**Required work**
Of the lines in the data below, write out exactly those from the one holding "o' = o ∨ ∃ s, pack_entry" through the one holding "- right. exists", both included.

------------------------

(** Opening the store is all a query does to the origin. *)
Lemma query_opens q o o' r :
  query_existing_chunks q o = (o', r) →
  o' = o ∨ ∃ s, pack_entry open_store_error (cq_game_id q) o = (o', Ok s).
Proof.
  unfold query_existing_chunks. destruct (_ =? 0); [intros [= <- <-]; by left|]. intros Hq.
  m_step Hq as o1 s e Hp.
  - right. exists s. unfold lift, mbind, M_bind in Hq. destruct (existing_loop _ _);
      by injection Hq as <- _.
  - left. by apply pack_entry_Err in Hp.
Qed.

Lemma room_opened g n o o1 s :
  pack_entry open_store_error g o = (o1, Ok s) → room o g n → room o1 g n.
Proof.
  intros Hp Hr o2 s2 Hp2. pose proof (pack_entry_again _ _ _ _ Hp) as Ha.
  rewrite Ha in Hp2. injection Hp2 as <- <-. by eapply Hr.
Qed.

Lemma room_le g n n' o : n' ≤ n → room o g n → room o g n'.
Proof. intros Hle Hr o1 s Hp. specialize (Hr _ _ Hp). lia. Qed.

(** What an upload leaves: a store that grew, still content-addressed. *)
Definition grown g ms (o' : Origin D F C) (m' : gmap hash32 (list byte)) : Prop :=
  origin_ok o' (update_at g m' ms) ∧ ms g ⊆ m' ∧ (addressed blake3 (ms g) → addressed blake3 m').

Lemma grown_same g ms o' : origin_ok o' ms → grown g ms o' (ms g).
Proof.
  intros Ho. split_and!; [|done|done]. intros g' Hg'. specialize (Ho g' Hg').
  unfold update_at. case_decide; [by subst|done].
Qed.

Lemma origin_query_inv token q o o' r :
  up_query (W:=Origin D F C) token q o = (o', r) →
  ∃ r', query_existing_chunks q o = (o', r') ∧
    r = map_err to_error (match r' with Ok x => Ok (ce_existing_hashes x) | Err e => Err e end).
Proof.
  cbn. unfold map_err_m, mbind, M_bind. destruct (query_existing_chunks q o) as [o1 [x|e]];
    intros [= <- <-]; by eexists.
Qed.

Lemma origin_upload_inv token sent o o' r :
  up_upload (W:=Origin D F C) token sent o = (o', r) →
  ∃ acks r', process_upload blake3 (map Ok sent) o = (o', acks, r') ∧
    r = Ok (map (map_err to_error) acks).
Proof.
  cbn. unfold map_err_m, mbind, M_bind, upload_chunks.
  destruct (process_upload blake3 (map Ok sent) o) as [[o1 acks] r1]. intros [= <- <-].
  by eexists _, _.
Qed.

Lemma query_healthy g hashes o ms :
  origin_ok o ms → g ≠ 0 → g < 2^64 → origin_healthy g o →
  is_ok (query_existing_chunks (mkChunkQuery g (map hash_bytes hashes)) o).2.
Proof.
  intros Ho Hg0 Hg (Hh & o1 & s & Hp & Hs). unfold query_existing_chunks. cbn [cq_game_id].
  rewrite (proj2 (N.eqb_neq _ _) Hg0), (M_bind_ok _ _ _ _ _ Hp).
  pose proof (pack_entry_ok _ _ _ _ _ _ Ho Hg Hp) as (_ & _ & _ & _ & Hr & _).
  pose proof (existing_loop_ok s _ (map hash_bytes hashes) Hr) as [_ Hl].
  destruct (existing_loop s (map hash_bytes hashes)) as [ex|e] eqn:He.
  - unfold lift, mbind, M_bind. cbn [cq_chunk_hashes]. by rewrite He.
  - exfalso. apply Hl; [|done..]. apply Forall_map, Forall_true. intros h. by rewrite hash_of_bytes.
Qed.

------------------------

**Result below**
  o' = o ∨ ∃ s, pack_entry open_store_error (cq_game_id q) o = (o', Ok s).
Proof.
  unfold query_existing_chunks. destruct (_ =? 0); [intros [= <- <-]; by left|]. intros Hq.
  m_step Hq as o1 s e Hp.
  - right. exists s. unfold lift, mbind, M_bind in Hq. destruct (existing_loop _ _);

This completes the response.